Research Network Activities
I am mainly involved in reviewing grant applications and this has been a good experience. When dealing with a long term health condition it is important to understand as much as you can. I gain information I would not have otherwise had access to, and I make a valid contribution to the Society so there is mutual benefit in being a grant reviewer. I have also attended the Introduction to Research training day which was enjoyable. It was useful to meet the staff and other volunteers involved in the Research Network. The training day was an excellent overview about the different roles on offer and what they involve.
'Trying to think about how the research may help carers or people with dementia in general is important, rather than focusing specifically on my own relatives.'
I am not from a biomedical background and in reviewing I focus on how useful the proposed study might be and particularly how well proposals are written. A good research proposal should be able to communicate effectively to a lay audience. Trying to think about how the research may help carers or people with dementia in general is important, rather than focusing specifically on my own relatives.

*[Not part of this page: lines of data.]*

(* ===== verification/TwigTheory.v ===== *)
(** * A twig tree implements its log

    [tree_rep t log] relates the arrays, the arena, the index and the twigs of a
    tree to the log of its entries.  Every operation of the tree is the operation
    of [TwigLog] on the log, for keys that are told apart by the sixteen bytes
    that are indexed. *)

From S2P Require Import Prelude Effects Messages BmtCore FlatIndex FlatIndexTheory.
From S2P Require Import Twig TwigHeap TwigLog TwigForest.

(** ** Logs with unique active keys *)

Lemma log_ok_unique log i j k v v' :
  log_ok log -> log !! i = Some (k, Some v) -> log !! j = Some (k, Some v') -> i = j.
Proof.
  unfold log_ok. revert i j. induction log as [|e log IH]; intros i j Hok Hi Hj; [done|].
  rewrite live_cons in Hok.
  assert (Hin : forall v0 m, log !! m = Some (k, Some v0) -> k ∈ (live log).*1).
  { intros v0 m Hm. apply list_elem_of_fmap. exists (k, v0). split; [done|].
    apply elem_of_live. by eapply list_elem_of_lookup_2. }
  destruct i as [|i], j as [|j]; cbn in Hi, Hj; simplify_eq.
  - done.
  - apply NoDup_cons in Hok as [Hn _]. by apply Hin in Hj.
  - apply NoDup_cons in Hok as [Hn _]. by apply Hin in Hi.
  - f_equal. eapply IH; [|done..]. destruct (live_item e); [by apply NoDup_cons in Hok as [_ ?]|done].
Qed.

Lemma log_drop_at log i k v :
  log_ok log -> log !! i = Some (k, Some v) -> log_drop k log = <[i := (k, None)]> log.
Proof.
  intros Hok Hi. apply lookup_lt_Some in Hi as Hlt. apply list_eq. intros j. unfold log_drop.
  rewrite list_lookup_fmap. destruct (decide (j = i)) as [->|Hne].
  - rewrite Hi, list_lookup_insert_eq by done. cbn. unfold drop_item. by rewrite decide_True.
  - rewrite list_lookup_insert_ne by done. destruct (log !! j) as [[k' o]|] eqn:Ej; [|done].
    cbn. unfold drop_item. cbn [fst]. case_decide as Ek; [|done]. subst k'.
    destruct o as [v'|]; [|done]. by pose proof (log_ok_unique _ _ _ _ _ _ Hok Ej Hi).
Qed.

Lemma log_drop_absent log k : log_map log !! k = None -> log_drop k log = log.
Proof.
  intros Hn. unfold log_drop. rewrite <- (list_fmap_id log) at 2. apply list_fmap_ext.
  intros i [k' o] Hi. unfold drop_item. cbn [fst id]. case_decide as Ek; [|done]. subst k'.
  destruct o as [v|]; [|done]. apply not_elem_of_list_to_map in Hn. exfalso. apply Hn.
  apply list_elem_of_fmap. exists (k, v). split; [done|]. apply elem_of_live.
  by eapply list_elem_of_lookup_2.
Qed.
(* ===== verification/TwigRestore.v ===== *)
(** * Snapshots from elsewhere

    [try_from_snapshot] reads snapshots that need not come from a tree.  It
    accepts exactly the well-formed ones and otherwise returns an error; it never
    panics.  What it accepts it restores faithfully. *)

From S2P Require Import Prelude Effects Messages BmtCore BmtTree BmtArena BmtTheory BmtProofs ShardTree.
From S2P Require Import ShardedBmt ShardedBmtTheory.
From S2P Require Import FlatIndex FlatIndexTheory Twig TwigHeap TwigLog TwigForest TwigTheory.
From S2P Require Import TwigCalls TwigSnapshot TwigProofs ShardedTwigTheory.

(** Every entry is in its shard, slots are counted, values fit, and no two active
    keys share their first sixteen bytes. *)
Record shard_wf (i : nat) (s : ShardSnapshot) : Prop := {
  wf_shard : Forall (fun e => twig_shard_index (es_key e) = i) (ss_entries s);
  wf_slots : ss_next_slot s = N.of_nat (length (ss_entries s));
  wf_values : Forall (fun e => N.of_nat (length (es_value e)) <= u32_max) (ss_entries s);
  wf_prefixes : NoDup (prefixes (snap_log (ss_entries s)))
}.

Definition snapshot_wf (snap : TwigSnapshot) : Prop :=
  length (ts_shards snap) = SHARD_COUNT /\
  forall i s, ts_shards snap !! i = Some s -> shard_wf i s.

Definition snapshot_logs (snap : TwigSnapshot) : list Log := (fun s => snap_log (ss_entries s)) <$> ts_shards snap.

Definition snapshot_fits (snap : TwigSnapshot) : Prop :=
  Forall (fun s => N.of_nat (length (ss_entries s)) <= TOMB) (ts_shards snap).

(** ** The checks *)

Lemma first_large_none slot l :
  first_large slot l = None <-> Forall (fun e => N.of_nat (length (es_value e)) <= u32_max) l.
Proof.
  revert slot. induction l as [|e l IH]; intros slot; cbn [first_large]; [done|].
  destruct (u32_max <? _) eqn:E; bool_simpl; rewrite Forall_cons.
  - split; [done|]. intros [He _]. lia.
  - rewrite IH. split; [done|]. by intros [_ H].
Qed.

Lemma restore_error_none s :
  restore_error s = None <->
  ss_next_slot s = N.of_nat (length (ss_entries s)) /\
  Forall (fun e => N.of_nat (length (es_value e)) <= u32_max) (ss_entries s) /\
  NoDup (prefixes (snap_log (ss_entries s))).
Proof.
  unfold restore_error. cbn zeta. destruct (N.eqb_spec (ss_next_slot s) (N.of_nat (length (ss_entries s))));
    cbn [negb]; [|naive_solver].
  rewrite <- (first_large_none 0). destruct (first_large 0 (ss_entries s)); [naive_solver|].
  case_decide; naive_solver.
Qed.

Lemma check_entry_shards_cases i slot l :
  Forall (fun e => twig_shard_index (es_key e) = i) l /\ check_entry_shards i slot l = Ok tt \/
  ~ Forall (fun e => twig_shard_index (es_key e) = i) l /\ exists e, check_entry_shards i slot l = Err e.
Proof.
  revert slot. induction l as [|e l IH]; intros slot; cbn [check_entry_shards]; [by left|]. cbn zeta.
  destruct (Nat.eqb_spec (twig_shard_index (es_key e)) i); cbn [negb].
  - destruct (IH (S slot)) as [[H1 H2]|[H1 H2]]; [left|right]; (split; [|done]).
    + by constructor.
    + by intros [_ H]%Forall_cons.
  - right. split; [|eauto]. by intros [H _]%Forall_cons.
Qed.

Lemma check_snapshot_shards_cases i l :
  (forall j s, l !! j = Some s -> Forall (fun e => twig_shard_index (es_key e) = (i + j)%nat) (ss_entries s)) /\
    check_snapshot_shards i l = Ok tt \/
  ~ (forall j s, l !! j = Some s -> Forall (fun e => twig_shard_index (es_key e) = (i + j)%nat) (ss_entries s)) /\
    exists e, check_snapshot_shards i l = Err e.
Proof.
  revert i. induction l as [|s l IH]; intros i; cbn [check_snapshot_shards]; [by left|].
  destruct (check_entry_shards_cases i 0 (ss_entries s)) as [[H1 ->]|[H1 [e ->]]];
    cbn [mbind result_bind outcome_bind].
  - destruct (IH (S i)) as [[H2 H3]|[H2 H3]]; [left|right]; (split; [|done]).
    + intros [|j] x Hx; cbn in Hx; [simplify_eq; by rewrite Nat.add_0_r|].
      rewrite Nat.add_succ_r, <- Nat.add_succ_l. by apply H2.
    + intros H. apply H2. intros j x Hx. rewrite Nat.add_succ_l, <- Nat.add_succ_r. by apply (H (S j)).
  - right. split; [|eauto]. intros H. apply H1. specialize (H 0%nat s eq_refl). by rewrite Nat.add_0_r in H.
Qed.

Section restore.
Context {digest : Digest}.

Definition live_key (log : Log) (k : Hash) : Prop := k ∈ (live log).*1.

Lemma restore_shards_cases i seeds l :
  Forall (fun s => N.of_nat (length (ss_entries s)) <= TOMB) l ->
  (forall s, s ∈ l -> restore_error s = None) /\
    (exists ts, restore_shards i seeds l = Ok ts /\
       Forall2 (fun t s => tree_rep (live_key (snap_log (ss_entries s))) t (snap_log (ss_entries s))) ts l) \/
  ~ (forall s, s ∈ l -> restore_error s = None) /\ exists e, restore_shards i seeds l = Err e.
Proof.
  intros Hl. revert i seeds. induction Hl as [|s l Hs _ IH]; intros i seeds; cbn [restore_shards].
  { left. split; [|by exists []]. intros s H. by apply not_elem_of_nil in H. }
  pose proof (restore_spec (hd 0 seeds) s Hs) as Hr. destruct (restore_error s) as [e|] eqn:Ee.
  { right. rewrite Hr. split; [|eauto]. intros H. rewrite (H s) in Ee by left. done. }
  destruct Hr as (t & -> & Ht). destruct (IH (S i) (tl seeds)) as [[H1 (ts & -> & H2)]|[H1 [e ->]]].
  - left. split; [intros x [->|Hx]%elem_of_cons; auto|]. eexists. split; [done|]. by constructor.
  - right. split; [|by eexists]. intros H. apply H1. intros x Hx. apply H. by right.
Qed.

Lemma same_prefix_shard k k' : key_prefix k = key_prefix k' -> twig_shard_index k = twig_shard_index k'.
Proof.
  intros E. assert (Ht : take 16 (b256_bytes k) = take 16 (b256_bytes k')).
  { assert (Hi : forall x, is_bytes (take 16 (b256_bytes x))) by (intros x; apply Forall_take, is_bytes_be_bytes).
    assert (Hn : forall x, length (take 16 (b256_bytes x)) = 16%nat) by (intros x; by rewrite length_take, length_b256_bytes).
    rewrite <- (le_bytes_le_value _ (Hi k)), <- (le_bytes_le_value _ (Hi k')), !Hn.
    unfold key_prefix in E. by rewrite E. }
  pose proof (lookup_take_lt (b256_bytes k) 16 0 ltac:(lia)) as H1. rewrite Ht in H1.
  rewrite lookup_take_lt in H1 by lia. unfold twig_shard_index, shard_index_for_key.
  do 3 f_equal. by symmetry.
Qed.

Definition state_key (logs : list Log) (k : Hash) : Prop :=
  exists log, logs !! twig_shard_index k = Some log /\ live_key log k.

Lemma NoDup_prefix_inj log k k' :
  NoDup (prefixes log) -> live_key log k -> live_key log k' -> key_prefix k = key_prefix k' -> k = k'.
Proof.
  unfold prefixes, live_key. intros Hn (i & Hi)%list_elem_of_lookup (j & Hj)%list_elem_of_lookup E.
  assert (i = j) as <-; [|congruence]. eapply (NoDup_lookup _ _ _ (key_prefix k) Hn).
  - by rewrite list_lookup_fmap, Hi.
  - by rewrite list_lookup_fmap, Hj, E.
Qed.

Lemma state_key_prefixes logs :
  (forall log, log ∈ logs -> NoDup (prefixes log)) -> distinct_prefixes (state_key logs).
Proof.
  intros Hn k k' (log & Hl & Hk) (log' & Hl' & Hk') E. rewrite <- (same_prefix_shard _ _ E) in Hl'.
  rewrite Hl in Hl'. injection Hl' as <-. eapply NoDup_prefix_inj; [|done..].
  apply Hn. by eapply list_elem_of_lookup_2.
Qed.

(** The restored shards hold the logs of a well-formed snapshot. *)
Lemma restored_rep snap ts :
  snapshot_wf snap ->
  Forall2 (fun t s => tree_rep (live_key (snap_log (ss_entries s))) t (snap_log (ss_entries s)))
    ts (ts_shards snap) ->
  twigs_rep (state_key (snapshot_logs snap)) (mkShardedTwig ts (ts_version snap)) (snapshot_logs snap).
Proof.
  intros [Hlen Hwf] Ht. unfold snapshot_logs.
  assert (Hin : forall i log, ((fun s => snap_log (ss_entries s)) <$> ts_shards snap) !! i = Some log ->
    in_shard i log).
  { intros i log Hi. rewrite list_lookup_fmap in Hi.
    destruct (ts_shards snap !! i) as [s|] eqn:Es; [|done]. injection Hi as <-.
    intros k o ([k' v a] & E & He)%list_elem_of_fmap. unfold item_of in E. cbn in E. simplify_eq.
    apply (proj1 (Forall_forall _ _) (wf_shard _ _ (Hwf i s Es)) _ He). }
  split; [|by rewrite length_fmap|done]. apply Forall2_same_length_lookup. cbn [sh_shards].
  split; [rewrite length_fmap; by eapply Forall2_length|]. intros i t log Hit Hil.
  pose proof (Hin i log Hil) as Hsh. pose proof Hil as Hil'. rewrite list_lookup_fmap in Hil.
  destruct (ts_shards snap !! i) as [s|] eqn:Es; [|done]. injection Hil as <-.
  eapply tree_rep_mono; [|exact (Forall2_lookup_lr _ _ _ _ _ _ Ht Hit Es)].
  intros k Hk. exists (snap_log (ss_entries s)). split; [|done].
  apply list_elem_of_fmap in Hk as ([k' v] & -> & Hkv%elem_of_live). cbn [fst]. by rewrite (Hsh _ _ Hkv).
Qed.

(** C34: [try_from_snapshot] accepts exactly the well-formed snapshots: sixteen
    shards, every entry in the shard of its key, slot counts that match, values of
    at most [u32::MAX] bytes, and active keys that differ in the sixteen bytes the
    index uses, which the comparison of the live counters enforces.  Everything
    else is an error and nothing panics.  The tree it returns has the version of
    the snapshot, reads exactly the active entries and has the root of the log. *)
Theorem twig_restore_exact seeds snap :
  snapshot_fits snap ->
  (snapshot_wf snap -> exists t t', sharded_try_from_snapshot seeds snap = Ok t /\
     sh_version t = ts_version snap /\
     sharded_twig_root t = (t', Ok (logs_root (snapshot_logs snap))) /\
     forall k, sharded_twig_get k t = (t, Ok (logs_get (snapshot_logs snap) k))) /\
  (~ snapshot_wf snap -> exists e, sharded_try_from_snapshot seeds snap = Err e).
Proof.
  intros Hfit. unfold sharded_try_from_snapshot. split.
  - intros Hwf. destruct Hwf as [Hlen Hsh]. rewrite Hlen. cbn [Nat.eqb SHARD_COUNT negb].
    destruct (check_snapshot_shards_cases 0 (ts_shards snap)) as [[_ ->]|[H _]].
    2:{ exfalso. apply H. intros j s Hs. apply (wf_shard _ _ (Hsh j s Hs)). }
    cbn [mbind result_bind outcome_bind].
    destruct (restore_shards_cases 0 seeds _ Hfit) as [[_ (ts & -> & Ht)]|[H _]].
    2:{ exfalso. apply H. intros s [j Hs]%list_elem_of_lookup. apply restore_error_none.
        destruct (Hsh j s Hs) as [_ H1 H2 H3]. done. }
    cbn [mbind result_bind outcome_bind].
    pose proof (restored_rep snap ts (conj Hlen Hsh) Ht) as Hr.
    assert (Hp : distinct_prefixes (state_key (snapshot_logs snap))).
    { apply state_key_prefixes. intros log (s & -> & [j Hs]%list_elem_of_lookup)%list_elem_of_fmap.
      apply (wf_prefixes _ _ (Hsh j s Hs)). }
    destruct (twigs_root_spec _ _ _ Hr) as (s1 & E & [Hr1 _] & Hv). rewrite E.
    cbn [no_error mbind result_bind outcome_bind]. unfold sharded_check_consistency.
    rewrite (check_shards_ok _ Hp 0 _ _ (st_trees _ _ _ Hr1)). cbn [mbind result_bind outcome_bind].
    destruct (twigs_root_spec _ _ _ Hr1) as (s2 & E2 & _ & _).
    exists s1, s2. split_and!; [done|done|done|]. intros k. by apply (twigs_get_spec (state_key (snapshot_logs snap))).
  - intros Hn. destruct (Nat.eqb_spec (length (ts_shards snap)) SHARD_COUNT) as [Hlen|]; cbn [negb]; [|eauto].
    destruct (check_snapshot_shards_cases 0 (ts_shards snap)) as [[H1 ->]|[_ [e ->]]]; [|by exists e].
    cbn [mbind result_bind outcome_bind].
    destruct (restore_shards_cases 0 seeds _ Hfit) as [[H2 _]|[_ [e ->]]]; [|by exists e].
    exfalso. apply Hn. split; [done|]. intros i s Hs.
    destruct (proj1 (restore_error_none s)) as (Ha & Hb & Hc); [apply H2; by eapply list_elem_of_lookup_2|].
    split; [by apply H1|done..].
Qed.
End restore.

My highlight has been attending the Alzheimer's Society Conference. It was very generous of the Society to invite the Network Volunteers and cover their conference costs. It gave people with experience of dementia the opportunity to be part of the academic world. I am excited about future opportunities to monitor projects or become part of an advisory panel.
Benefits of being a Volunteer
Commitment to the Research Network is flexible and you are given the choice of how much you would like to do. You are invited to take part in other aspects but are not pushed to do so. The Research Network is very respectful to its volunteers and I was given time off lay reviewing during maternity leave.
'There is a role in the Network for everyone and we need more advocates for young dementia carers and those from different ethnic backgrounds.'
To research the topic of dementia or caring, the researcher does not necessarily have to have experience of dementia, so it is vital to get people with experience as carers or people with dementia involved. People with dementia are experts in the experience of dementia, and carers are experts in caring. Utilizing our involvement translates research at the grass roots and can also help to put misconceptions that may surround dementia in research at rest.
For anyone thinking of joining the Network I would say don't be afraid of the workload, as involvement is flexible and you can decide how much you want to be involved. I would like to see the Research Network become more diverse with the inclusion of people in groups who are difficult to reach in terms of engagement. There is a role in the Network for everyone and we need more advocates for young dementia carers and those from different ethnic backgrounds.